Un cadre juridique antérieur insuffisant

 

L’adoption du Privacy Shield s’inscrit dans la continuité du Safe Harbor, qui se présentait comme un ensemble de principes de protection des données personnelles publiées par le Département du Commerce américain que la Commission européenne. Cette décision, rendue en 2000[4], avait estimé le niveau de protection comme adéquat, estimant que les États-Unis assuraient un niveau « suffisant » vis-à-vis de la directive de 1995 sur la protection des données personnelles.

 

Ce régime permettait dès lors aux entreprises établies aux États-Unis d’y adhérer volontairement afin de pouvoir recevoir des données à caractère personnel en provenance de l’Union européenne.

 

C’est alors que survient Maximilian Schrems, étudiant autrichien, qui, à l’issue de sa plainte à l’encontre du transfert de ses données personnelles sur des serveurs situés sur le territoire des États-Unis par la filiale irlandaise de Facebook, obtient de la Cour de justice de l’Union européenne l’annulation de la décision de Commission, révoquant ainsi le Safe Harbor[5].

 

La Cour de justice de l’Union européenne constate dans sa décision plusieurs dysfonctionnements dans l’ensemble de principes publié par l’administration américaine. Elle constate notamment que le programme de collecte de renseignements à grande échelle PRISM, dévoilé par E. Snowden, permettait aux autorités américaines de procéder à un traitement de masse des données stockées sur leur territoire.

 

Cette décision, on ne peut plus engageante pour la protection des données à caractère personnel, a donc laissé place à une nécessaire renégociation de l’accord UE – USA, dont les résultats n’ont pas été à la mesure des attentes des défenseurs de la protection des données.

 

Privacy Shield : le successeur perfectible

 

C’est dans ce contexte de substitution au Safe Harbor qu’intervient le Privacy Shield. Ce nouvel accord marque des améliorations notables par rapport à son prédécesseur. C’est le cas notamment de l’implication croissante des agences fédérales dans le processus d’application des obligations, ou encore du mécanisme de médiation destiné à que les demandes adressées par des citoyens européens aux autorités américaines[6] soient traitées.

 

Malgré ces quelques progrès, le Groupe de travail de l’article 29 (WP29), rassemblant les « CNILs européennes », a pu formuler d’importantes inquiétudes face aux lacunes que présente ce Privacy Shield[7].

 

Le WP29 déplore ainsi des insuffisances tant sur les aspects commerciaux que sur l’accès des autorités américaines aux données transférées depuis l’Union. Le groupe de travail remarque alors des garanties lacunaires sur l’indépendance et les pouvoirs du médiateur, ou encore le manque d’assurances concrètes sur l’absence de collecte de masse[8].

 

En dépit de l’avis du WP29, la Commission européenne a finalement adopté le 12 juillet 2016 une décision d’adéquation visant à reconnaitre au mécanisme du Privacy Shield un niveau de protection « essentiellement équivalent » aux exigences de l’Union européenne. Ceci marque une avancée en deçà des attentes nées de la décision d’annulation de la Cour de justice.

 

 

Le maintien de la pression contre le Privacy Shield par les défenseurs de la protection des données

 

À la suite de l’adoption de la décision d’adéquation par la Commission, plusieurs associations européennes, décidées à battre en brèche le bouclier de protection des données UE – États-Unis, ont introduit des recours devant le Tribunal, juge de droit commun du droit de l’Union européenne.

 

Si certaines associations, comme Digital Rights Ireland, ont vu leur recours frappé d’irrecevabilité[9], d’autres, comme la Quadrature du Net, sont toujours en attente de décision[10].

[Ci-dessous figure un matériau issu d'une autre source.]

(** The addressing preamble of [Zup._write_command]: nothing when the
    supply is the one listening on its port, otherwise the addressing
    command between its two settle delays. *)
Definition addressing_of (p : string) (address : Z) (la : gmap string Z) : list event :=
  if decide (la !! p = Some address)
  then []
  else [Sleep 15; Tx p (adr_text address); Sleep 35].

Definition addressing (self : Zup.Zup) (la : gmap string Z) : list event :=
  addressing_of (port (Zup.serial_port self)) (Zup.address self) la.

(** A sequence of commands, each issued through some [Zup] object. *)
Definition issue_all (cs : list (Zup.Zup * string)) : M unit :=
  for_each cs (fun zc => Zup._write_command (fst zc) (snd zc)).

(** What the bus-session rule prescribes for such a sequence on port [p],
    when [cur] is the address listening before it: the addressing command,
    with its delays, exactly when the next command goes to another
    address. *)
Fixpoint prescribed (p : string) (cur : option Z) (cs : list (Zup.Zup * string))
  : list event :=
  match cs with
  | [] => []
  | (z, c) :: rest =>
      ((if decide (cur = Some (Zup.address z)) then []
        else [Sleep 15; Tx p (adr_command z); Sleep 35])
         ++ [Tx p c; Sleep 20]
         ++ prescribed p (Some (Zup.address z)) rest)%list
  end.

(** The address the port listens to after a sequence of commands. *)
Definition listening_after (cur : option Z) (cs : list (Zup.Zup * string)) : option Z :=
  match last (map (fun zc => Some (Zup.address (fst zc))) cs) with
  | Some a => a
  | None => cur
  end.

(** *** Timing *)

(** An addressing command on the wire. *)
Definition is_ADR (d : string) : bool := String.prefix ":ADR" d.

Ces recours en annulation de la décision de la Commission laissent planer l’incertitude quant à une éventuelle décision de la Cour de justice en ce sens.

 

Cette incertitude est désormais accentuée par l’adoption de la résolution du Parlement européen demandant la suspension du Privacy Shield.

Proposée par le la Commission des libertés civiles, de la justice et des affaires intérieures (autrement appelée LIBE), cette résolution se place dans la stricte continuité des avis du WP29, dont le Parlement reprend les principales inquiétudes[11].

 

Le contexte de son adoption n’est pas neutre. Celle-ci fait en effet suite aux révélations concernant la collecte et le traitement illégal de données d’utilisateurs de Facebook par Cambridge Analytica ; toutes deux pourtant « certifiées » dans le cadre du Privacy Shield.

 

De plus elle fait suite à la promulgation du « Clarifying Overseas Use of Data (‘CLOUD’) Act », permettant aux autorités répressives américaines d’accéder à des données n’étant pas stockées sur leur propre territoire ; sans passer par l’entraide judiciaire.

 

Bien qu’une suspension effective du Privacy Shield semble peu probable au vu de l’importance économique du flux de données transatlantique, il peut être intéressant, au vu des précédents en la matière ainsi que des récents évènements, d’explorer le champ des possibles en matière de partage de données en l’absence de décision d’adéquation par la Commission.

 

Cette à la suite de la constatation de nombreux manquements des autorités américaines à leurs obligations[12].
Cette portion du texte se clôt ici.